At the Seahawks’ facility, the BioReference trailer includes six testing stations. Players and team personnel enter through one side of the trailer and sit down next to a lab technician who takes a swab of each nostril. Those tested exit through the other side of the trailer, the whole process typically taking about 90 seconds. The samples are sent to BioReference’s lab in California for testing, and results are available within 24 hours.

The NFL and the players’ union agreed to extend regular testing into the season, with players to be tested every day except game day.

Before returning to Seattle to begin practices in late July, veteran Seahawks offensive lineman Duane Brown said he had “a lot of concerns” about playing this season.

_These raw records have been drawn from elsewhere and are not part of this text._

Lemma value_fold cat ch (l : list (str * str * bool)) m :
  NoDup l.*1 ->
  value_in (foldl (fun m kv => set_cell (fst (fst kv)) (snd (fst kv)) (snd kv) m) m l) cat ch
  = old ← value_in m cat ch; Some (default old ((list_to_map l : gmap (str * str) bool) !! (cat, ch))).
Proof.
  revert m. induction l as [|[[cat' ch'] on] l IH]; intros m N; cbn [foldl fst snd list_to_map foldr].
  - rewrite lookup_empty. by destruct (value_in m cat ch).
  - cbn [fmap list_fmap fst] in N. apply NoDup_cons in N as [Hn N]. rewrite IH, value_set_cell by done. case_bool_decide as E.
    + injection E as -> ->. cbn. rewrite (not_elem_of_list_to_map_1 l) by done. rewrite lookup_insert_eq. by destruct (value_in m cat' ch').
    + cbn. rewrite lookup_insert_ne by congruence. done.
Qed.

Lemma elem_of_existsb_str v (l : list str) : existsb (str_eqb v) l = true <-> v ∈ l.
Proof. rewrite existsb_elem. split; [intros (x & Hx & ->%str_eqb_eq); done|intros H; exists v; by rewrite str_eqb_refl]. Qed.

Lemma default_matrix_complete cat ch : is_category cat = true -> is_channel ch = true -> value_in default_matrix cat ch = Some true.
Proof.
  unfold is_category, is_channel. rewrite !elem_of_existsb_str. intros Hc Hh.
  assert (forallb (fun c => forallb (fun h => bool_decide (value_in default_matrix c h = Some true)) CHANNELS) CATEGORIES = true) as E by (vm_compute; reflexivity).
  pose proof (proj1 (forallb_elem _ _) E cat Hc) as E'. apply (bool_decide_eq_true_1 _). by apply (proj1 (forallb_elem _ _) E' ch Hh).
Qed.

(** What is stored decides, and what is not is on. *)
Lemma read_enabled user st cat ch :
  is_category cat = true -> is_channel ch = true -> enabled (read_preferences user st) cat ch = default true (cells_of user st !! (cat, ch)).
Proof.
  intros Hc Hh. rewrite enabled_value. unfold read_preferences. cbn [pf_matrix]. rewrite value_fold by apply NoDup_fst_map_to_list.
  rewrite default_matrix_complete by done. cbn. by rewrite list_to_map_to_list.
Qed.

(** ** Saving *)

Definition stated (cells : list preference_cell) (cat ch : str) : option preference_cell := List.find (is_cell cat ch) cells.

Lemma validate_cells_ok seen cells :
  validate_cells seen cells = Ok tt ->
  NoDup ((fun c => (pc_category c, pc_channel c)) <$> cells)
  /\ (forall c, c ∈ cells -> ((pc_category c, pc_channel c) ∉ seen) /\ is_category (pc_category c) = true /\ is_channel (pc_channel c) = true
                             /\ (pc_channel c = IN_APP -> pc_enabled c = true)).
Proof.
  revert seen. induction cells as [|c cells IH]; intros seen H; cbn [validate_cells] in H.
  - split; [apply NoDup_nil_2|]. by intros c Hc%elem_of_nil.
  - apply require_ok in H as [Hc H]. apply require_ok in H as [Hh H]. apply refuse_ok in H as [Hi H]. apply refuse_ok in H as [Hs H].
    apply bool_decide_eq_false in Hs. destruct (IH _ H) as [N G]. split.
    + cbn. apply NoDup_cons. split; [|done]. intros (x & E & Hx)%list_elem_of_fmap. destruct (G x Hx) as [Hn _]. rewrite <- E in Hn. apply Hn, list_elem_of_here.
    + intros x [->|Hx]%elem_of_cons.
      * split_and!; try done. intros E. rewrite E in Hi. destruct (pc_enabled c); done.
      * destruct (G x Hx) as (Hn & ? & ? & ?). split_and!; try done. intros Hin. apply Hn. by apply list_elem_of_further.
Qed.

Lemma write_cell_lookup c m k :
  snd (write_cell c m) !! k = if bool_decide (k = (pc_category c, pc_channel c)) then Some (pc_enabled c || str_eqb (pc_channel c) IN_APP) else m !! k.
Proof.
  unfold write_cell. destruct (bool_decide (m !! _ = _)) eqn:E; cbn [snd].
  - apply bool_decide_eq_true in E. case_bool_decide as Ek; [by subst|done].
  - clear E. case_bool_decide as Ek; [rewrite Ek; apply lookup_insert_eq|by apply lookup_insert_ne].
Qed.

Lemma write_cells_lookup cells m cat ch :
  NoDup ((fun c => (pc_category c, pc_channel c)) <$> cells) ->
  snd (write_cells cells m) !! (cat, ch)
  = match stated cells cat ch with Some c => Some (pc_enabled c || str_eqb (pc_channel c) IN_APP) | None => m !! (cat, ch) end.
Proof.
  revert m. induction cells as [|c cells IH]; intros m N; [done|]. cbn [fmap list_fmap] in N. apply NoDup_cons in N as [Hn N].
  cbn [write_cells]. destruct (write_cell c m) as [n m'] eqn:E. destruct (write_cells cells m') as [k m''] eqn:E'. cbn [snd].
  specialize (IH m' N). rewrite E' in IH. cbn [snd] in IH. rewrite IH. clear IH. pose proof (write_cell_lookup c m (cat, ch)) as W. rewrite E in W. cbn [snd] in W.
  unfold stated in *. cbn [List.find]. destruct (is_cell cat ch c) eqn:Ec.
  - apply is_cell_eq in Ec as [<- <-]. destruct (List.find _ cells) as [x|] eqn:Ex.
    + apply find_some in Ex as [Hx%list_elem_of_In [E1 E2]%is_cell_eq]. destruct Hn. apply list_elem_of_fmap. exists x. by rewrite E1, E2.
    + rewrite W. by rewrite bool_decide_true.
  - destruct (List.find _ cells); [done|]. rewrite W, bool_decide_false; [done|]. intros [= -> ->]. by rewrite (proj2 (is_cell_eq _ _ c) (conj eq_refl eq_refl)) in Ec.
Qed.

Lemma stated_elem cells cat ch c : stated cells cat ch = Some c -> c ∈ cells /\ pc_category c = cat /\ pc_channel c = ch.
Proof. by intros [H%list_elem_of_In E%is_cell_eq]%find_some. Qed.

Section Saving.
Context (cast_time : str -> option Z).

(** The server reads a clock in text as the crate does. *)
Definition read_alike (text : option str) : Prop := forall t, text = Some t -> cast_time t = parse_clock (Some t).

Lemma cast_clock_reads text m : read_alike text -> cast_clock cast_time text = Some m -> parse_clock (format_clock <$> m) = parse_clock text.
Proof.
  intros H. destruct text as [t|]; cbn [cast_clock]; [|by intros [= <-]]. rewrite (H t eq_refl). destruct (parse_clock (Some t)) as [x|] eqn:E; [|done].
  intros [= <-]. cbn. by apply parse_format_clock, (parse_clock_range (Some t)).
Qed.

Lemma write_settings_ok user s st st' :
  write_settings cast_time user s st = Ok st' ->
  ps_cells st' = ps_cells st /\ (forall u, u <> user -> ps_settings st' !! u = ps_settings st !! u)
  /\ exists a b, cast_clock cast_time (st_quiet_hours_start s) = Some a /\ cast_clock cast_time (st_quiet_hours_end s) = Some b
     /\ read_settings user st' = Settings user (format_clock <$> a) (format_clock <$> b) (st_timezone s) (st_digest_cadence s) (st_digest_weekday s) (st_digest_hour s).
Proof.
  unfold write_settings. destruct (cast_clock _ _) as [a|] eqn:Ea; [|done]. destruct (cast_clock _ (st_quiet_hours_end s)) as [b|] eqn:Eb; [|done].
  intros [_ [= <-]]%require_ok. split; [done|]. split.
  - intros u Hu. cbn. by rewrite lookup_insert_ne.
  - exists a, b. split_and!; try done. unfold read_settings. cbn. by rewrite lookup_insert_eq.
Qed.

(** A saved form is the form that is read: after a save every cell that was named has the value
    it was given, every other keeps the one it had, the bell is on whatever was sent, the digest is
    as sent, quiet hours hold at the same instants, if the server reads the two clocks as the crate
    does, and nobody else's configuration changes. *)
Theorem saved_preferences_are_read (user : uuid) (cells : list preference_cell) (s : settings) (st st' : preference_store) (changed : nat) :
  write_preferences cast_time user cells s st = (Ok changed, st') ->
  (forall category channel, is_category category = true -> is_channel channel = true ->
     allows_channel (read_preferences user st') category channel
     = match stated cells category channel with Some c => pc_enabled c | None => allows_channel (read_preferences user st) category channel end)
  /\ (read_alike (st_quiet_hours_start s) -> read_alike (st_quiet_hours_end s) ->
      forall now, in_quiet_hours (read_settings user st') now = in_quiet_hours s now)
  /\ (forall `{Calendar} now, digest_due (read_settings user st') now = digest_due s now)
  /\ (forall other, other <> user -> read_preferences other st' = read_preferences other st).
Proof.
  unfold write_preferences, validate_stated. destruct (validate_cells [] cells) as [[]|] eqn:Ev; [|done]. cbn [result_bind].
  destruct (validate_settings s) as [[]|] eqn:Es; [|done]. apply validate_cells_ok in Ev as [N G].
  destruct (write_cells cells (cells_of user st)) as [n m] eqn:Em. set (st1 := match cells with [] => st | _ => _ end).
  destruct (write_settings cast_time user s st1) as [st2|] eqn:Ew; [|done]. intros [= <- <-].
  apply write_settings_ok in Ew as (Hc & Ho & a & b & Ea & Eb & Er).
  assert (cells_of user st2 = m) as Ecells.
  { unfold cells_of. rewrite Hc. unfold st1. destruct cells as [|c l]; [|cbn [ps_cells]; by rewrite lookup_insert_eq].
    cbn in Em. injection Em as _ <-. done. }
  split_and!.
  - intros cat ch Hcat Hch. unfold allows_channel. destruct (str_eqb ch IN_APP) eqn:Eh.
    + destruct (stated cells cat ch) as [c|] eqn:Ec; [|done]. apply stated_elem in Ec as (Hin & _ & Hh). symmetry. apply str_eqb_eq in Eh.
      apply (G c Hin). congruence.
    + rewrite !read_enabled, Ecells by done. replace m with (snd (write_cells cells (cells_of user st))) by by rewrite Em. rewrite write_cells_lookup by done.
      destruct (stated cells cat ch) as [c|] eqn:Ec; [|done]. apply stated_elem in Ec as (_ & _ & ->). by rewrite Eh, orb_false_r.
  - intros Ha Hb now. unfold in_quiet_hours. rewrite Er. cbn [st_quiet_hours_start st_quiet_hours_end].
    rewrite (cast_clock_reads _ a Ha Ea), (cast_clock_reads _ b Hb Eb). done.
  - intros C now. by rewrite Er.
  - intros other Hne. unfold read_preferences, cells_of, read_settings. rewrite Hc, Ho by done. unfold st1. destruct cells; [done|].
    cbn [ps_cells ps_settings]. by rewrite lookup_insert_ne.
Qed.

(** The cells are written before the settings are: when the server cannot read a clock that the crate
    reads, the answer is an error and the cells stay saved. *)
Lemma failed_save_keeps_the_cells :
  exists user cells s st, fst (write_preferences (fun t => if str_eqb t s!"22:00" then Some 1320 else None) user cells s st) = Err NotificationDatabase
  /\ validate_settings s = Ok tt
  /\ allows_channel (read_preferences user st) s!"ticket" s!"email" = true
  /\ allows_channel (read_preferences user (snd (write_preferences (fun t => if str_eqb t s!"22:00" then Some 1320 else None) user cells s st)))
       s!"ticket" s!"email" = false.
Proof.
  exists 5%N, [PreferenceCell s!"ticket" s!"email" false], (Settings 5 (Some s!"22:00") (Some s!"+7:00:am") s!"UTC" s!"off" None 8), (PreferenceStore ∅ ∅).
  by vm_compute.
Qed.
End Saving.

(** ** Witnesses *)

Definition night : settings := Settings 5 (Some s!"22:00") (Some s!" 07:00:00 ") s!"Europe/Istanbul" s!"off" None 8.
Lemma quiet_hours_follow_the_clock_witness :
  exists a b, parse_clock (st_quiet_hours_start night) = Some a /\ parse_clock (st_quiet_hours_end night) = Some b /\ 0 < (b - a) mod 1440 <= 1380.
Proof.
  destruct (quiet_hours_follow_the_clock night s!"22:00" s!" 07:00:00 ") as (a & b & Ea & Eb & H & _); try reflexivity. by exists a, b.
Defined.

Lemma saved_preferences_are_read_witness :
  exists st', write_preferences (fun t => parse_clock (Some t)) 5 [PreferenceCell s!"ticket" s!"email" false] night (PreferenceStore ∅ ∅) = (Ok 1%nat, st')
  /\ allows_channel (read_preferences 5 st') s!"ticket" s!"email" = false
  /\ forall now, in_quiet_hours (read_settings 5 st') now = in_quiet_hours night now.
Proof.
  eexists. split; [vm_compute; reflexivity|].
  match goal with |- context [read_preferences 5 ?st] => set (st' := st) end.
  destruct (saved_preferences_are_read (fun t => parse_clock (Some t)) 5 [PreferenceCell s!"ticket" s!"email" false] night (PreferenceStore ∅ ∅) st' 1) as (H1 & H2 & _).
  - vm_compute. reflexivity.
  - split; [by rewrite (H1 s!"ticket" s!"email")|]. apply H2; by intros t _.
Defined.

“That part that scared you was just, ‘What if?’ And not knowing what could happen,” he said. “But the Seahawks have done a great job of keeping us out of harm’s way as much as possible, doing everything possible to make it normal. It hasn’t been the same as usual, but I think the comfort level is there for all of us. … Now we’re on the road of just playing football and trying to win games.”

In addition to the daily testing, Jon Drezner, a Seahawks team physician, said the players’ commitment to social-distancing habits in and out of the team facility — wearing masks, conducting meetings on Zoom, avoiding large gatherings — have been vital. At the beginning of training camp, Carroll challenged his players to show their “mental toughness” in keeping the virus away from the team.

“Players and coaches and staff have to continue to be smart outside of the facility, because it’s not a bubble,” Drezner said. “They go home, or they go back to the hotel, and what they do there really matters.

“At least with the Seahawks, there’s a real sense of shared ownership to make this work. And I think Coach Carroll has been fabulous at making sure that that’s the attitude as a collective.”

Binney acknowledged he is pleasantly surprised at the NFL’s testing success, and he hopes the NFL won’t hit the same roadblocks that have derailed parts of this season for Major League Baseball, another pro league operating outside a bubble. Still, he cautioned against the NFL getting too comfortable.

“The situation is going to be constantly fragile, and it’s going to require constant vigilance from each and every person involved,” he said. “One weak link could blow up an entire team, so you’re always going to be walking on eggshells this whole season.”